>>>

(** * Speed-camera detector backend: the proximity store and its ingestion paths

    A shallow embedding of the parts of the backend that decide how camera,
    hazard and zone records are created, deduplicated, queried and deleted:

    - [database/models.py]   the rows of each table, with their column defaults;
    - [database/queries.py]  the nearby queries, [create_speed_camera],
                             [create_hazard_detection] and the two functions
                             that create a zone;
    - [database/import_data.py], [database/import_zones.py]  the bulk imports
                             of cameras, speed limits and zones, and the
                             import script;
    - [backend/main.py]      [create_camera], [delete_camera], the cameras
                             endpoint, the combined navigation endpoint,
                             [create_hazard], [detect_and_save_hazard],
                             [register], [login] and [get_current_user].

    PostgreSQL/PostGIS, SQLAlchemy, [bcrypt], the detection model and
    Python's builtins are outside the repository.  The store is a list of
    rows per table, a SELECT is a pipeline of list operations, [ST_Distance],
    the hash functions and the builtin parsers are parameters, and Python
    floats are read as rationals.  Of the constraints of the
    tables, the CHECK on [confidence_score], the primary and unique keys
    and the rounding of a hazard's score to the two decimals of
    [Numeric(3, 2)] are part of the definitions.  The other limits of the
    columns ([String(50)], 32-bit [Integer], text without NUL, a point of
    the globe) are not: a write in the definitions is a write that the
    database accepts.  The predicates [camera_fits], [record_fits],
    [request_fits], [hazard_values_fit] and [hazard_fits] say which values
    those are, and the statements on what a write stores carry them as
    hypotheses. *)

From Stdlib Require Import QArith Qabs ZArith DecimalString.
From stdpp Require Import base gmap strings list sorting pretty.

Local Open Scope Q_scope.

(** ** Exceptions *)

(** What an [await] may produce: a value, or a raised exception. *)
Inductive Exc (E A : Type) : Type :=
| Ok (a : A)
| Raise (e : E).
Arguments Ok {E A} a.
Arguments Raise {E A} e.

Global Instance Exc_ret {E} : MRet (Exc E) := λ A a, Ok a.

Global Instance Exc_bind {E} : MBind (Exc E) := λ A B k m,
  match m with
  | Ok a => k a
  | Raise e => Raise e
  end.

(** Python's [try: m / except Exception as e: h e]. *)
Definition try_except {E F A} (m : Exc E A) (h : E → Exc F A) : Exc F A :=
  match m with
  | Ok a => Ok a
  | Raise e => h e
  end.

(** A [for] loop that builds a list and stops at the first exception. *)
Fixpoint for_each {E A B} (f : A → Exc E B) (l : list A) : Exc E (list B) :=
  match l with
  | [] => mret []
  | x :: l' => y ← f x; ys ← for_each f l'; mret (y :: ys)
  end.

(** ** Column types *)

Definition UUID := N.
(** [DateTime(timezone=True)]: seconds since the epoch. *)
Definition DateTime := Z.

(** [Geography(geometry_type=..., srid=4326)] values. *)
Inductive Geography : Type :=
| POINT (x y : Q)
| LINESTRING (points : list (Q * Q)).

(** [ST_SetSRID(ST_MakePoint(longitude, latitude), 4326)] *)
Definition ST_MakePoint (longitude latitude : Q) : Geography :=
  POINT longitude latitude.

(** [ST_SetSRID(ST_MakeLine(ARRAY[ST_MakePoint(lon, lat) for lat, lon in coordinates]), 4326)] *)
Definition ST_MakeLine (coordinates : list (Q * Q)) : Geography :=
  LINESTRING (map (λ c, (c.2, c.1)) coordinates).

Global Instance Qle_decision (x y : Q) : Decision (x <= y).
Proof.
  destruct (Qlt_le_dec y x) as [Hlt | Hle].
  - right. apply Qlt_not_le, Hlt.
  - left. exact Hle.
Defined.

Global Instance Qlt_decision (x y : Q) : Decision (x < y).
Proof.
  destruct (Qlt_le_dec x y) as [Hlt | Hle].
  - left. exact Hlt.
  - right. apply Qle_not_lt, Hle.
Defined.

(** What a [Numeric(3, 2)] column keeps of a value written to it:
    PostgreSQL rounds to two decimals, a half away from zero. *)
Definition Numeric_3_2 (value : Q) : Q :=
  let n := (Qnum value * 100)%Z in
  let d := Zpos (Qden value) in
  let hundredths :=
    if decide (0 ≤ n)%Z then ((2 * n + d) `div` (2 * d))%Z
    else (- ((2 * - n + d) `div` (2 * d)))%Z in
  hundredths # 100.
Global Arguments Numeric_3_2 : simpl never.

(** ** Tables ([database/models.py])

    One module per mapped class, so that a column reads [SpeedCamera.id] as
    in the source.  Nullable columns are options; [None] is SQL NULL. *)

Module User.
Record t : Type := {
  id : UUID;
  email : string;
  username : string;
}.

(** The whole row of [users]: the columns above, which identify the user
    to the camera endpoints, and the columns of the account. *)
Record row : Type := {
  user : t;
  password_hash : string;
  full_name : option string;
  phone_number : option string;
  profile_photo_url : option string;
  trips_count : option Z;
  is_active : option bool;
  is_verified : option bool;
  created_at : DateTime;
}.
End User.

Module SpeedCamera.
Record t : Type := {
  id : UUID;
  location : Geography;
  speed_limit_kmh : Z;
  camera_type : string;
  direction_degrees : option Z;
  verified : option bool;
  verification_count : option Z;
  confidence_score : option Q;
  reported_by : option UUID;
  notes : option string;
}.

(** The constructor call [SpeedCamera(...)] followed by its INSERT.  For
    the three columns with a [default=], [None] is a keyword the call
    leaves out: the column takes its default.  The score is kept with the
    two decimals of its column. *)
Definition insert (uuid4 : UUID) (location : Geography)
    (speed_limit_kmh : Z) (camera_type : string)
    (direction_degrees : option Z) (verified : option bool)
    (verification_count : option Z) (confidence_score : option Q)
    (reported_by : option UUID) (notes : option string) : t :=
  {| id := uuid4;
     location := location;
     speed_limit_kmh := speed_limit_kmh;
     camera_type := camera_type;
     direction_degrees := direction_degrees;
     verified := Some (default false verified);
     verification_count := Some (default 0%Z verification_count);
     confidence_score := Some (Numeric_3_2 (default 0.50 confidence_score));
     reported_by := reported_by;
     notes := notes |}.
End SpeedCamera.

Module RoadSpeedLimit.
Record t : Type := {
  id : UUID;
  road_segment : Geography;
  speed_limit_kmh : Z;
  road_name : option string;
  road_type : option string;
  direction : option string;
  verified : option bool;
  verification_count : option Z;
  confidence_score : option Q;
  reported_by : option UUID;
  notes : option string;
}.

(** The constructor call [RoadSpeedLimit(...)] followed by its INSERT; for
    the three columns with a [default=], [None] is a keyword the call
    leaves out.  The score is kept with the two decimals of its column. *)
Definition insert (uuid4 : UUID) (road_segment : Geography)
    (speed_limit_kmh : Z) (road_name road_type direction : option string)
    (verified : option bool) (verification_count : option Z)
    (confidence_score : option Q) (reported_by : option UUID)
    (notes : option string) : t :=
  {| id := uuid4;
     road_segment := road_segment;
     speed_limit_kmh := speed_limit_kmh;
     road_name := road_name;
     road_type := road_type;
     direction := direction;
     verified := Some (default false verified);
     verification_count := Some (default 0%Z verification_count);
     confidence_score := Some (Numeric_3_2 (default 0.50 confidence_score));
     reported_by := reported_by;
     notes := notes |}.
End RoadSpeedLimit.

Module HazardDetection.
Record t : Type := {
  id : UUID;
  location : Geography;
  hazard_type : string;
  severity : string;
  confidence_score : option Q;
  detected_by : option UUID;
  detected_at : DateTime;
  expires_at : option DateTime;
  verified : option bool;
  verification_count : option Z;
  is_active : option bool;
  description : option string;
  image_url : option string;
}.

(** The constructor call [HazardDetection(...)] followed by its INSERT at
    time [now]: [detected_at] takes its server default [func.now()], the
    columns that the call leaves out take their [default=], and the score
    is kept with the two decimals of its column. *)
Definition insert (uuid4 : UUID) (now : DateTime) (location : Geography)
    (hazard_type severity : string) (confidence_score : option Q)
    (detected_by : option UUID) (description : option string)
    (expires_at : option DateTime) (image_url : option string) : t :=
  {| id := uuid4;
     location := location;
     hazard_type := hazard_type;
     severity := severity;
     confidence_score := Some (Numeric_3_2 (default 0.50 confidence_score));
     detected_by := detected_by;
     detected_at := now;
     expires_at := expires_at;
     verified := Some false;
     verification_count := Some 0%Z;
     is_active := Some true;
     description := description;
     image_url := image_url |}.
End HazardDetection.
(** * Response cache of the Claude / OpenAI automation scripts

    A shallow embedding of the caching layer of
    [anthropic-s2do-governance.py] (and of its near-clone
    [enhanced-openai-automation.py]): [CacheManager] (key derivation, the
    in-memory tier, the Firestore tier with its two lookup paths),
    [S2DOGovernance.record_transaction], the lookups of
    [PersistentMemoryManager] and the orchestration in
    [ClaudeAutomation.process_data_with_claude].

    Python objects are records, dictionaries are finite maps, exceptions are
    an explicit result type, and everything outside the process (clock,
    uuid source, Firestore, Pinecone, the embedding service, the Anthropic
    API) is a field of one [World] record that every operation threads
    through, together with a trace of the requests sent to those services.

    Clock readings, the time-to-live of the cache and the expiry times
    are binary64 numbers, added and compared as the interpreter does.

    What the model leaves out: log lines other than the audit trail; the
    text that [json.dumps] produces (structured requests carry it with
    them); the embedding service (the world answers with a vector or with
    none).  [hashlib.md5], [hashlib.sha256] and [str.encode] are modelled
    in full and checked against test vectors. *)

From Stdlib Require Import ZArith NArith Ascii String List Bool Lia.
From Stdlib.Strings Require Import Byte.
From Stdlib Require Import Floats.
From stdpp Require Import base option gmap strings list fin_maps.
Import ListNotations.

Set Warnings "-register-all,-inexact-float".
Local Open Scope Z_scope.

(** ** Python values that the cache handles *)

(** A Python [str] is a sequence of Unicode code points. *)
Definition pystr := list N.

(** The text of an ASCII literal as a Python [str]. *)
Definition py (s : string) : pystr :=
  map (fun c => N_of_ascii c) (list_ascii_of_string s).

(** JSON-like values: responses, document fields, vector metadata,
    settings.  [PyFloat] is a binary64 number. *)
Inductive pyval :=
| PyNone
| PyBool (b : bool)
| PyInt (z : Z)
| PyFloat (f : float)
| PyStr (s : pystr)
| PyList (items : list pyval)
| PyDict (items : list (string * pyval)).

(** A dictionary with literal field names, in insertion order. *)
Definition pydict := list (string * pyval).

(** [bool(v)] *)
Definition truthy (v : pyval) : bool :=
  match v with
  | PyNone => false
  | PyBool b => b
  | PyInt z => negb (z =? 0)
  | PyFloat f => negb (f =? 0)%float
  | PyStr s => match s with [] => false | _ => true end
  | PyList l => match l with [] => false | _ => true end
  | PyDict d => match d with [] => false | _ => true end
  end.

(** [d.get(k)] as an option; [k in d] is [is_Some]. *)
Fixpoint dict_get (k : string) (d : pydict) : option pyval :=
  match d with
  | [] => None
  | (k', v) :: rest => if String.eqb k k' then Some v else dict_get k rest
  end.

(** [d.update(extra)]: same keys are overwritten in place, new keys are
    appended. *)
Fixpoint dict_set (k : string) (v : pyval) (d : pydict) : pydict :=
  match d with
  | [] => [(k, v)]
  | (k', v') :: rest =>
      if String.eqb k k' then (k, v) :: rest else (k', v') :: dict_set k v rest
  end.

Definition dict_update (d extra : pydict) : pydict :=
  fold_left (fun acc kv => dict_set kv.1 kv.2 acc) extra d.

(** Exceptions that can travel through the cache code.  [BackendError]
    stands for whatever a remote SDK raises (the service and an error
    code). *)
Inductive service := Firestore | Pinecone | Embedding | Anthropic.

Inductive exn :=
| UnicodeEncodeError (start : nat) (ch : N)
| KeyError (key : pystr)
| TypeError (msg : string)
| IndexError (msg : string)
| AttributeError (msg : string)
| RuntimeError (msg : string)
| BackendError (svc : service) (code : N).

Inductive result (A : Type) :=
| Ok (a : A)
| Raise (e : exn).
Arguments Ok {A} a.
Arguments Raise {A} e.

(** ** Byte strings *)

Module Bytes.

(** The byte with value [n mod 256]. *)
Definition b8 (n : N) : byte :=
  match Byte.of_N (n mod 256)%N with
  | Some b => b
  | None => x00
  end.

Definition byteZ (b : byte) : Z := Z.of_N (Byte.to_N b).

(** The [n] low bytes of [x], least significant first. *)
Definition le_bytes (n : nat) (x : Z) : list byte :=
  map (fun k => b8 (Z.to_N (Z.shiftr x (8 * Z.of_nat k)))) (seq 0 n).

(** The [n] low bytes of [x], most significant first. *)
Definition be_bytes (n : nat) (x : Z) : list byte := rev (le_bytes n x).

Definition hex_digit (n : N) : ascii :=
  nth (N.to_nat n) (list_ascii_of_string "0123456789abcdef") "0"%char.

<<<

WHAT TO PRODUCE: Gather every line from the listing above in which "Instance" appears, and copy those lines.

WRITTEN RESPONSE:
Global Instance Exc_ret {E} : MRet (Exc E) := λ A a, Ok a.
Global Instance Exc_bind {E} : MBind (Exc E) := λ A B k m,
Global Instance Qle_decision (x y : Q) : Decision (x <= y).
Global Instance Qlt_decision (x y : Q) : Decision (x < y).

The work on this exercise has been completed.